Last week, you see, the bike that started the whole debate came decisively down on the "replace" side by completely ejecting its derailleur in the middle of Brian's morning commute. Brian ended up walking the rest of the way to work (fortunately, he was only about a mile away), and the bike made its final trip home in the back of our Honda Fit (which, as a side note, proved its mettle yet again by swallowing up the whole bike without any need for dismantling). It quickly became apparent that the derailleur was not going back on, and so we moved on to the question of what to replace the bike with.
This proved a much trickier question than we had anticipated. Finding the name of a decent bike was easy enough—we just consulted the ConsumerSearch report on "comfort bikes"—but finding the bike itself proved to be an entirely different kettle of fish. We spent the better part of one evening trying to track down the Schwinn Midmoor, a modest $250 model that had been rated a Best Buy in a certain consumer publication that shall, for legal purposes, remain nameless. Both Sears and Kmart had it listed on their websites, but visits to two different Sears stores in our area proved fruitless, and Kmart.com said that the bike was available online only—and then, when we tried to order it online, said that the bike wasn't available for delivery. (Eventually we figured out that this model was actually discontinued, which got us wondering why on earth Schwinn would find that its bike had earned a Best Buy rating and respond with, "Great, let's stop making it!" But since there was nothing we could do about it—even eBay didn't have a single Midmoor for sale—it seemed to be a waste of time grumbling about it.)

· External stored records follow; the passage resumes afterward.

(* ===== verification/RestartTheorems.v ===== *)
(** * RestartTheorems: a restarted store holds what it held

    What a clean shutdown and a restart keep ([RestartSafe]), and what a restart
    from an incomplete directory loses. *)
From Stdlib Require Import ZArith Lia.
From stdpp Require Import base tactics list numbers.
From S2P Require Import Prelude Util HashEntry HopscotchMap HopscotchSpec HopscotchInit HopscotchRefine.
From S2P Require Import FpTable DirectoryMap DirectoryGrow DirectoryOps.
From S2P Require Import StoreFormat Metadata KvStore KvIo KvInv KvWrite KvRefine KvGcSafe Restart RestartSafe.

Open Scope Z_scope.

(** ** An example: two segments of 50 grains of 32 bytes *)

(** The directory is in the first segment, the store's record in the second. *)
Definition rs_ex_env : rs_env := mkRsEnv ex_crc32 50 32 2 1 0 (fun _ => 64) (fun _ => 512) (fun _ => 512)
  (fun _ => false) (fun _ => true) (fun _ => 14) (fun _ => 20) (fun _ => 0).

Definition rs_ex_fresh : MD := MD_new 32 7 false.
Definition rs_ex_md : MD := default rs_ex_fresh (init_md (default_dev_md 3264 32 50 rs_ex_fresh) rs_ex_fresh).

Definition rs_ex_stamp (grain ts : Z) (ty : uDepotSalsaType) (dev : device) : device :=
  match persist_seg_md ex_crc32 64 (replicate 11 0) grain ts ty dev rs_ex_md with
  | Some (_, dev', _) => dev'
  | None => dev
  end.

Definition rs_ex_hdr (n i : nat) : dirmap_hdr :=
  mkHdr (Z.of_nat n) (Z.of_nat i) (dir_csum rs_ex_env rs_ex_md 5 (Z.of_nat n) (Z.of_nat i)) 5.

Definition rs_ex_dev : device :=
  rs_ex_stamp 98 4 KV (rs_ex_stamp 48 3 Directory (dev_write gc_dev 0 (hdr_bytes (rs_ex_hdr 1 0)))).

Definition rs_ex_store : kv := mkKv (kv_map gc_store) rs_ex_dev (fun i => i + 1)
  (kv_key_nr gc_store) (kv_used_bytes gc_store) (kv_total_bytes gc_store) [] 0.

(** A directory of two tables, the second with an entry, in the two segments; the
    second time the read of the second segment's metadata fails. *)
Definition rs_ex_two : DirMap := mkDirMap
  [mkDme (map_at dir_small 0) true 0 1536 false; mkDme (map_at dir_one 0) true 50 1536 false] 2 5.

Definition rs_ex_two_dev : device :=
  rs_ex_stamp 98 4 Directory (rs_ex_stamp 48 3 Directory
    (dev_write (dev_write (fun _ => 0) 0 (hdr_bytes (rs_ex_hdr 2 0))) 1600 (hdr_bytes (rs_ex_hdr 2 1)))).

Definition rs_ex_failing : rs_env := mkRsEnv ex_crc32 50 32 2 1 0 (fun i => if (i =? 1)%nat then -1 else 64)
  (fun _ => 512) (fun _ => 512) (fun _ => false) (fun _ => true) (fun _ => 14) (fun _ => 20) (fun _ => 0).

(** The outcome of a restart: the code, the number of tables and of keys. *)
Definition rs_outcome (o : option (Z * restored * device)) : option (Z * nat * Z) :=
  (fun '(rc, r, _) => (rc, length (directory (rs_dir r)), rs_key_nr r)) <$> o.

(** ** Theorems *)

Lemma rs_ex_inv : store_inv gc_env 0 rs_ex_store [gc_live].
Proof.
  apply (store_inv_carry gc_env 0 gc_store); try reflexivity; [apply gc_store_inv|apply (si_dir _ _ _ _ gc_store_inv)|].
  intros r ->%list_elem_of_singleton. vm_compute; reflexivity.
Qed.

Lemma rs_ex_segments : segments_of rs_ex_env rs_ex_md (directory (kv_map rs_ex_store)) (fun _ => 0%nat).
Proof.
  assert (length (directory (kv_map rs_ex_store)) = 1%nat) as Hlen by (vm_compute; reflexivity).
  split; [|intros i j; rewrite Hlen; lia]. intros i e He. split; [|simpl; lia].
  destruct (si_dir _ _ _ _ rs_ex_inv) as [_ Hinv]. pose proof (wf_entry _ (inv_wf _ (Hinv i e He))) as Hwf.
  assert (forallb (fun e => mm_region e && (grain_offset e =? 0) && (Z.of_nat (length (ht_m (dme_map e))) =? 64))
            (directory (kv_map rs_ex_store)) = true) as Hall by (vm_compute; reflexivity).
  rewrite forallb_forall in Hall. apply list_elem_of_lookup_2, list_elem_of_In, Hall in He.
  rewrite !andb_true_iff, !Z.eqb_eq in He. destruct He as [[Hm Hg] Hn].
  split; [done|]. split; [done|]. split; [done|]. apply List.Forall_forall.
  intros x (p & Hp)%list_elem_of_In%list_elem_of_lookup. specialize (Hwf p). unfold ent in Hwf. by rewrite Hp in Hwf.
Qed.

Lemma rs_ex_layout :
  dir_layout rs_ex_env rs_ex_md rs_ex_md (kv_map rs_ex_store) (fun _ => 0%nat) (fun _ => 5) (kv_dev rs_ex_store).
Proof.
  assert (length (directory (kv_map rs_ex_store)) = 1%nat) as Hlen by (vm_compute; reflexivity).
  split; [apply rs_ex_segments|lia| |intros i _; vm_compute; reflexivity|].
  - intros i Hi. split; [closed_num|]. assert (i = 0%nat) as -> by lia. vm_compute. reflexivity.
  - intros [|[|j]] Hj Hs; [exfalso; apply (Hs 0%nat); [lia|done]| |simpl in Hj; lia].
    exists []. split; [vm_compute; reflexivity|constructor].
Qed.

Lemma rs_ex_ready : ready gc_env rs_ex_env rs_ex_md rs_ex_md 0 rs_ex_store [gc_live] (fun _ => 0%nat) (fun _ => 5).
Proof.
  split; [apply rs_ex_inv|reflexivity| |apply rs_ex_layout|vm_compute; reflexivity|].
  - split; try (vm_compute; done).
  - intros r i ->%list_elem_of_singleton Hi. right. vm_compute. done.
Qed.

(** C5: A store that shuts down cleanly restarts with what it held. The shutdown,
    run over a directory of fewer than 2^16 tables, which lie in segments of their
    own apart from the records, succeeds; the restart then finds all of the
    directory's tables on the device and returns success, the store's invariant
    holds for the very same records, whose bytes are unchanged, with exact entry
    counters and statistics, and every segment of the store that carries a valid
    stamp has its timestamp back. All reads, mappings and syncs succeed ([answers]),
    and no other segment of the device still looks like one of a directory at least
    as large ([dl_stale]: directories only grow; what restore does with a larger one
    is [partial_accepted]). *)
Theorem restart_keeps (kenv : kv_env) (env : rs_env) (m m1 : MD) (k : Z) (s : kv) (recs : list krec)
    (sg : nat -> nat) (hts : nat -> Z) :
  quiet kenv -> ready kenv env m m1 k s recs sg hts -> answers env ->
  (forall i, in_width 64 (rs_timestamp env i)) -> (forall g, rs_pread_rec env g = Z.of_nat sizeof_store) ->
  exists dev' r dev'',
    dir_shutdown env m (kv_total_bytes s) (kv_used_bytes s) (kv_map s) (kv_dev s) = Some dev' /\
    dir_init_restored env m1 dev' = Some (0, r, dev'') /\
    store_inv kenv k (kv_restarted r dev'') recs /\
    forall j ts, (j < rs_seg_nr env)%nat -> stamp_of env m dev' j = Some ts -> get_seg_ts j (rs_md r) = Some ts.
Proof. intros Hq Hr Ha Ht Hp. by apply (restart_store kenv Hq env m m1 k s recs sg hts). Qed.

Lemma restart_keeps_witness : exists dev' r dev'',
  dir_shutdown rs_ex_env rs_ex_md (kv_total_bytes rs_ex_store) (kv_used_bytes rs_ex_store)
    (kv_map rs_ex_store) (kv_dev rs_ex_store) = Some dev' /\
  dir_init_restored rs_ex_env rs_ex_md dev' = Some (0, r, dev'') /\
  store_inv gc_env 0 (kv_restarted r dev'') [gc_live].
Proof.
  destruct (restart_keeps gc_env rs_ex_env rs_ex_md rs_ex_md 0 rs_ex_store [gc_live] (fun _ => 0%nat) (fun _ => 5)
              gc_env_quiet rs_ex_ready) as (dev' & r & dev'' & H1 & H2 & H3 & _).
  - split; reflexivity.
  - intros i. unfold in_width. simpl. lia.
  - reflexivity.
  - exists dev', r, dev''. split; [exact H1|]. split; [exact H2|exact H3].
Defined.

(** A restart accepts a directory some of whose tables it did not find.  After
    a clean shutdown of a store of one key, whose directory has two tables, a
    restart finds both tables and the key; if the one read of the second table's
    segment metadata fails, the restart reports success all the same, with a
    directory of one table and no key. *)
Theorem partial_accepted :
  length (dir_bag rs_ex_two) = 1%nat /\
  exists dev', dir_shutdown rs_ex_env rs_ex_md 32 7 rs_ex_two rs_ex_two_dev = Some dev' /\
    rs_outcome (dir_init_restored rs_ex_env rs_ex_md dev') = Some (0, 2%nat, 1) /\
    rs_outcome (dir_init_restored rs_ex_failing rs_ex_md dev') = Some (0, 1%nat, 0).
Proof.
  split; [vm_compute; reflexivity|]. eexists. split; [reflexivity|]. split; vm_compute; reflexivity.
Qed.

After that, Brian tried to tackle the problem from the other end by going to the website of our local bike shop and perusing their selections. This led him to the $350 Jamis Citizen 1, which looked suitable—but when we showed up the next day, we couldn't find either the bike or a salesperson who could tell us anything about it. (We did finally manage to talk to one person, but he seemed bewildered by our questions; the only thing he seemed to know for sure was that they didn't have the bike we wanted in stock. Which got us wondering once again: why put a bike on your website if you don't actually sell it? But once again, wondering didn't really get us anywhere.)
By the time we finally tried Kim's Bike Shop in New Brunswick, we weren't feeling all that hopeful, but we were pleasantly surprised; after a few minutes of looking, we were approached by a helpful hipster who asked a few intelligent questions, directed us toward a couple of last year's models that he said he could "give us a good deal on," and got one out for Brian to take a test ride on. After five minutes of pedaling up and down the block, he was sold on it, and all we had to do was hand over a credit card. And that's how we ended up, after all, choosing the bike named as the best budget hybrid by ConsumerSearch—not because we sought out this bike and found it, but because we sought out a decent bike shop and that's what we found there.
The bike came without much in the way of accessories—no lights, no bell, no kickstand even—so Brian spent part of today stripping down his old one and transferring over these items to the new one. Also, since the last new bike he owned was stolen within a month, he bought some supplies to hang the new bike on the storage room wall, rather than in the unlocked shed. As of tonight, it's officially road ready, all set to undergo its inaugural commute tomorrow. Now the only question that remains is what to do with the carcass of the old bike. It's no longer rideable, but there are still plenty of usable parts on it—the frame, the handlebars, the seat, even the practically-new wheel that kept it on the road last year. I doubt we'd find a taker for it on Freecycle (I've discovered that there are some things people just won't take, even for nothing), so I'm guessing our best bet is to donate the parts to the New Brunswick Bike Library, a nifty local organization that describes itself as "a tool collective and a bicycle lending program." They loan out bikes, provide access to bike-repair tools, and also offer assistance with repairs. Sounds like a good cause to support, and a good way to keep what's left of the old bike out of the landfill.
Next question on the repair-or-replace front: is it worth a hundred bucks to replace a ten-year-old digital camera that works fine when it works at all, but refuses to start unless its batteries are charged clear up to the brim?